Basically, if you’re over the age of 30, declining, testosterone levels could make you feel like you’re fighting an uphill battle when it comes to weight loss. This doesn’t mean that you have to hang your head in defeat.
There are several ways that you can naturally boost your testosterone levels and some of them we have already covered.
- Lose Weight- This is convenient since you’re already in the process of shedding some pounds. Overweight men are more likely to have low testosterone then those who are physically fit.
- Lift Weights- Again, another great testosterone boosting method that you are probably already doing. Men who exercise regularly have higher hormone production then their sedentary counter parts. Strength training, in particular, promotes higher testosterone production in males than other forms of exercise.

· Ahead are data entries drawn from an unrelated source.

(* ===== verification/OsvProofs.v ===== *)
(** * The OSV database generator, verified

    The retries of a download, the two lists of advisories, what a conversion
    computes, and what is in the file when the generator has succeeded. *)

From S2P Require Import Prelude GoStrings GoRegexp GoStrconv GoTime GoCsv GoJson Json.
From S2P Require Import ToolWorld OsvDownload OsvVex Osv OsvAffected OsvPurl OsvGenerator.
From Stdlib Require Import Ascii.

(** ** Retries *)

(** An attempt that failed: the request, answered with an error or a status that is not
    200, and the wait after it. *)
Definition failed_answer (a : error + Response) : Prop :=
  ∀ resp, a = inr resp → StatusCode resp ≠ 200%Z.

Fixpoint attempts (url : string) (backoff : Z) (fails : list (error + Response)) : list event :=
  match fails with
  | [] => []
  | a :: fails' =>
      ev (HttpGet url) a :: ev (Sleep backoff) tt :: attempts url (wrap64 (backoff * 2)) fails'
  end.

(** The error of the last failed attempt, if it was one. *)
Definition last_error (before : option error) (fails : list (error + Response)) : option error :=
  match last fails with Some (inl e) => Some e | Some (inr _) => None | None => before end.

Lemma last_error_cons before a fails :
  last_error before (a :: fails) =
  last_error (match a with inl e => Some e | inr _ => None end) fails.
Proof. unfold last_error. rewrite last_cons. destruct (last fails) as [[]|]; [done..|]. by destruct a. Qed.

Definition read_body (s : Stream) : result string :=
  match st_err s with
  | Some e => Err (wrap "could not read response body: " e)
  | None => Ok (st_data s)
  end.

Lemma retry_loop_runs url n backoff err tr r :
  Runs (retry_loop url n backoff err) tr r →
  ∃ fails, Forall failed_answer fails ∧
    (length fails = n ∧ tr = attempts url backoff fails ∧
       r = Err (all_retries_failed (last_error err fails)) ∨
     ∃ resp, length fails < n ∧ StatusCode resp = 200%Z ∧
       tr = attempts url backoff fails ++ [ev (HttpGet url) (inr resp)] ∧
       r = read_body (resp_Body resp)).
Proof.
  revert backoff err tr. induction n as [|n IH]; intros backoff err tr; cbn [retry_loop].
  { intros [-> ->]. exists []. split; [constructor|]. by left. }
  assert (∀ a, failed_answer a → ∀ tr',
    Runs (do _ := ask (Sleep backoff) in
          retry_loop url n (wrap64 (backoff * 2)) (match a with inl e => Some e | inr _ => None end)) tr' r →
    ∃ fails, Forall failed_answer fails ∧
      (length fails = S n ∧ ev (HttpGet url) a :: tr' = attempts url backoff fails ∧
         r = Err (all_retries_failed (last_error err fails)) ∨
       ∃ resp, length fails < S n ∧ StatusCode resp = 200%Z ∧
         ev (HttpGet url) a :: tr' = attempts url backoff fails ++ [ev (HttpGet url) (inr resp)] ∧
         r = read_body (resp_Body resp))) as Hretry.
  { intros a Ha tr' H. simpl in H. destruct H as ([] & tr2 & -> & H).
    apply IH in H as (fails & HF & H). exists (a :: fails). split; [by constructor|].
    destruct H as [(Hl & -> & ->)|(resp & Hl & Hs & -> & ->)].
    - left. simpl. rewrite last_error_cons. auto.
    - right. exists resp. simpl. split_and!; [lia|done..]. }
  intros (a & tr' & -> & H). destruct a as [e|resp]; cbn [p_then] in H.
  - by apply (Hretry (inl e)).
  - case_decide as Hs; [|by apply (Hretry (inr resp)); [intros ? [= <-]|]].
    exists []. split; [constructor|]. right. exists resp. simpl. unfold read_body.
    split_and!; [lia|done| |]; destruct (st_err (resp_Body resp)); by destruct H as [-> ->].
Qed.

Lemma retryGet_spec_aux url maxRetries backoff tr r :
  Runs (retryGet url maxRetries backoff) tr r →
  ∃ fails, Forall failed_answer fails ∧
    (length fails = Z.to_nat maxRetries ∧ tr = attempts url backoff fails ∧
       r = Err (all_retries_failed (last_error None fails)) ∨
     ∃ resp, length fails < Z.to_nat maxRetries ∧ StatusCode resp = 200%Z ∧
       tr = attempts url backoff fails ++ [ev (HttpGet url) (inr resp)] ∧
       r = read_body (resp_Body resp)).
Proof. apply retry_loop_runs. Qed.

(** C20.  A download makes at most [maxRetries] requests, waits after every failed one, the
    last included, twice as long each time, and ends with the first response of status
    200 or, when there is none, with the error of the last attempt (nil when that one
    had a response). *)
Theorem retryGet_spec url maxRetries backoff tr r :
  Runs (retryGet url maxRetries backoff) tr r →
  ∃ fails, Forall failed_answer fails ∧
    (length fails = Z.to_nat maxRetries ∧ tr = attempts url backoff fails ∧
       r = Err (all_retries_failed (last_error None fails)) ∨
     ∃ resp, length fails < Z.to_nat maxRetries ∧ StatusCode resp = 200%Z ∧
       tr = attempts url backoff fails ++ [ev (HttpGet url) (inr resp)] ∧
       r = read_body (resp_Body resp)).
Proof. apply retryGet_spec_aux. Qed.

(** The waits of a trace, and the number of its requests to a server. *)
Definition sleeps (tr : list event) : list Z :=
  tr ≫= λ e : event, match projT1 e with Sleep d => [d] | _ => [] end.

Definition gets (tr : list event) : nat :=
  length (tr ≫= λ e : event, match projT1 e with HttpGet _ => [tt] | _ => [] end).

Lemma sleeps_attempts url fails :
  length fails ≤ 5 →
  sleeps (attempts url second fails) =
  take (length fails) [second; 2 * second; 4 * second; 8 * second; 16 * second]%Z.
Proof.
  intros H. do 6 (destruct fails as [|? fails]; [vm_compute; reflexivity|]). simpl in H. lia.
Qed.

Lemma gets_attempts url backoff fails : gets (attempts url backoff fails) = length fails.
Proof.
  revert backoff. induction fails as [|a fails IH]; intros backoff; [done|].
  change (gets (attempts url backoff (a :: fails))) with (S (gets (attempts url (wrap64 (backoff * 2)) fails))).
  by rewrite IH.
Qed.

(** Fetching an advisory makes at most five requests and waits 1, 2, 4, 8 and 16
    seconds after the failed ones. *)
Theorem GetVEXFromUrl_waits url tr r :
  Runs (GetVEXFromUrl url) tr r →
  gets tr ≤ 5 ∧
  ∃ k, k ≤ gets tr ∧ sleeps tr = take k [second; 2 * second; 4 * second; 8 * second; 16 * second]%Z.
Proof.
  intros HR. assert (∃ r0, Runs (retryGet url 5 second) tr r0) as [r0 H0].
  { unfold GetVEXFromUrl in HR. apply Runs_bind in HR as [(body & tr1 & tr2 & -> & H1 & H2)|[(e & H1 & _)|(p & H1 & _)]].
    - exists (Ok body). destruct (Unmarshal_VEX body); destruct H2 as [-> _]; by rewrite app_nil_r.
    - by eexists.
    - by eexists. }
  apply retryGet_spec_aux in H0 as (fails & _ & [(Hl & -> & _)|(resp & Hl & _ & -> & _)]).
  - change (Z.to_nat 5) with 5 in Hl. rewrite gets_attempts. split; [lia|]. exists (length fails).
    split; [lia|]. apply sleeps_attempts. lia.
  - change (Z.to_nat 5) with 5 in Hl. unfold gets, sleeps. rewrite !bind_app, length_app.
    fold (gets (attempts url second fails)). fold (sleeps (attempts url second fails)).
    rewrite gets_attempts. simpl. split; [lia|]. exists (length fails). split; [lia|].
    rewrite app_nil_r. apply sleeps_attempts. lia.
Qed.

(** ** The lists of advisories *)

(** A record of the releases with its date before the threshold, or not. *)
Definition dated (threshold : Time) (older : bool) (record : list string) : Prop :=
  ∃ name date more t, record = name :: date :: more ∧ Parse_RFC3339 date = Ok t ∧
    Before t threshold = older.

Lemma recent_spec threshold records before l :
  recent threshold records before = Ok l →
  ∃ newer stop rest, records = newer ++ stop ++ rest ∧
    l = before ++ (first_field <$> newer ++ stop) ∧ Forall (dated threshold false) newer ∧
    (stop = [] ∧ rest = [] ∨ ∃ record, stop = [record] ∧ dated threshold true record).
Proof.
  revert before. induction records as [|record records IH]; intros before; cbn [recent].
  { intros [= <-]. exists [], [], []. split_and!; [done|by rewrite app_nil_r|constructor|by left]. }
  destruct record as [|name [|date more]]; [done..|].
  destruct (Parse_RFC3339 date) as [t| |] eqn:Ht; [|done..]. cbn zeta.
  destruct (Before t threshold) eqn:Hold.
  - intros [= <-]. exists [], [name :: date :: more], records. split_and!; [done..|constructor|].
    right. eexists. split; [done|]. by exists name, date, more, t.
  - intros (newer & stop & rest & -> & -> & HF & Hs)%IH.
    exists ((name :: date :: more) :: newer), stop, rest. split_and!; [done| | |done].
    + by rewrite <-app_assoc.
    + constructor; [by exists name, date, more, t|done].
Qed.

(** The threshold: the current time less the given number of days. *)
Definition threshold (now : Clock) (days : Z) : Time := AddDays (time_of now) (wrap64 (- days)).

(** The advisories of a successful listing by release date: the names of the leading
    records that are not older than the threshold, and of the first one that is older,
    if any.  (That one was not released within the given number of days.) *)
Theorem getAdvisoryListByReleases_spec days tr advisories :
  Runs (getAdvisoryListByReleases days) tr (Ok advisories) →
  ∃ response now newer stop rest,
    tr = [ev (HttpGet (URL +:+ "/" +:+ "releases.csv")) (inr response); ev Now now] ∧
    ReadAll (resp_Body response) = Ok (newer ++ stop ++ rest) ∧
    advisories = first_field <$> newer ++ stop ∧
    Forall (dated (threshold now days) false) newer ∧
    (stop = [] ∧ rest = [] ∨ ∃ record, stop = [record] ∧ dated (threshold now days) true record).
Proof.
  unfold getAdvisoryListByReleases. rewrite Runs_bind_ok. intros (response & tr1 & tr2 & -> & H1 & H).
  ask_inv H1. rewrite Runs_bind_ok in H. destruct H as (records & tr3 & tr4 & -> & [-> Hr] & H).
  rewrite Runs_bind_ok in H. destruct H as (now & tr5 & tr6 & -> & H5 & [-> H]).
  apply Runs_ask_ok in H5 as ->. symmetry in H, Hr.
  apply recent_spec in H as (newer & stop & rest & -> & -> & HF & Hs).
  by exists response, now, newer, stop, rest.
Qed.

(** Listing by name: at most [limit] names, for a positive [limit]; all of them for any
    other one. *)
Lemma take_rhsa_spec limit names before :
  (Z.of_nat (length before) < limit ∨ limit ≤ 0)%Z →
  take_rhsa limit names before =
  before ++ (let found := filter (λ name, Contains name "rhsa-" = true) names in
             if decide (0 < limit)%Z then take (Z.to_nat limit - length before) found else found).
Proof.
  cbn zeta. revert before. induction names as [|name names IH]; intros before Hl; cbn [take_rhsa].
  { rewrite filter_nil. case_decide; rewrite ?take_nil; by rewrite app_nil_r. }
  destruct (Contains name "rhsa-") eqn:Hc.
  - rewrite filter_cons_True by done. rewrite length_app. simpl length.
    destruct (decide (Z.of_nat (length before + 1) = limit)) as [E|E].
    + rewrite decide_True by lia. replace (Z.to_nat limit - length before) with 1 by lia. done.
    + rewrite IH by (rewrite length_app; simpl; lia). rewrite <-app_assoc. f_equal. simpl.
      case_decide as Hp; [|done]. rewrite length_app. simpl.
      replace (Z.to_nat limit - length before) with (S (Z.to_nat limit - (length before + 1))) by lia.
      done.
  - rewrite filter_cons_False by (by rewrite Hc). by rewrite IH.
Qed.

#[export] Instance name_ge_total : Total name_ge.
Proof. intros a b. apply String.leb_total. Qed.

Definition rhsa (name : string) : Prop := Contains name "rhsa-" = true.

(** The advisories of a successful listing by name: the RHSA advisories among the names,
    in descending order, and of these the first [limit] ones when the limit is positive
    (all of them when it is zero or negative). *)
Theorem getAdvisoryListByModified_spec limit tr advisories :
  Runs (getAdvisoryListByModified limit) tr (Ok advisories) →
  ∃ response records sorted,
    tr = [ev (HttpGet (URL +:+ "/" +:+ "changes.csv")) (inr response)] ∧
    ReadAll (resp_Body response) = Ok records ∧
    sorted ≡ₚ first_field <$> records ∧ Sorted name_ge sorted ∧
    advisories = (let found := filter rhsa sorted in
                  if decide (0 < limit)%Z then take (Z.to_nat limit) found else found).
Proof.
  unfold getAdvisoryListByModified. rewrite Runs_bind_ok. intros (response & tr1 & tr2 & -> & H1 & H).
  ask_inv H1. rewrite Runs_bind_ok in H. destruct H as (records & tr3 & tr4 & -> & [-> Hr] & [-> H]).
  injection H as ->. symmetry in Hr.
  exists response, records, (merge_sort name_ge (first_field <$> records)).
  split_and!; [done..|apply merge_sort_Permutation|apply Sorted_merge_sort, _|].
  rewrite take_rhsa_spec by (simpl; lia). simpl. by rewrite Nat.sub_0_r.
Qed.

- Reduce Stress- If at all possible, reduce the amount of stress in your life. Stress has some serious health negative health effects, including low testosterone production.
- Sleep- If you don’t get enough sleep, you may be sabotaging your body’s own test production. Getting sufficient and high-quality sleep at night will go far in hormone production.
Tip #5 – Drink Coffee
Possibly the easiest tip on this list, drinking a cup of black coffee between meals can help you burn some calories ASAP. Coffee speeds up your metabolism and can increase your daily energy expenditure.
The caffeine in the coffee is really what does all the work. Caffeine is a stimulant that causes an effect called thermogenesis. Thermogenesis is induced what happens when your body heat rises due to calorie burning.
Ever drink a cup of coffee or eat a large meal and start sweating? If so, then you’ve experienced the power of the thermogenic effect firsthand. Just be sure that your coffee is black; no added sweeteners.
You still have some time to reach that target body weight that you promised yourself. It will take hard work, discipline, and consistency; but the compliments you receive, combined with the pride of your accomplishment, will make it all worth it.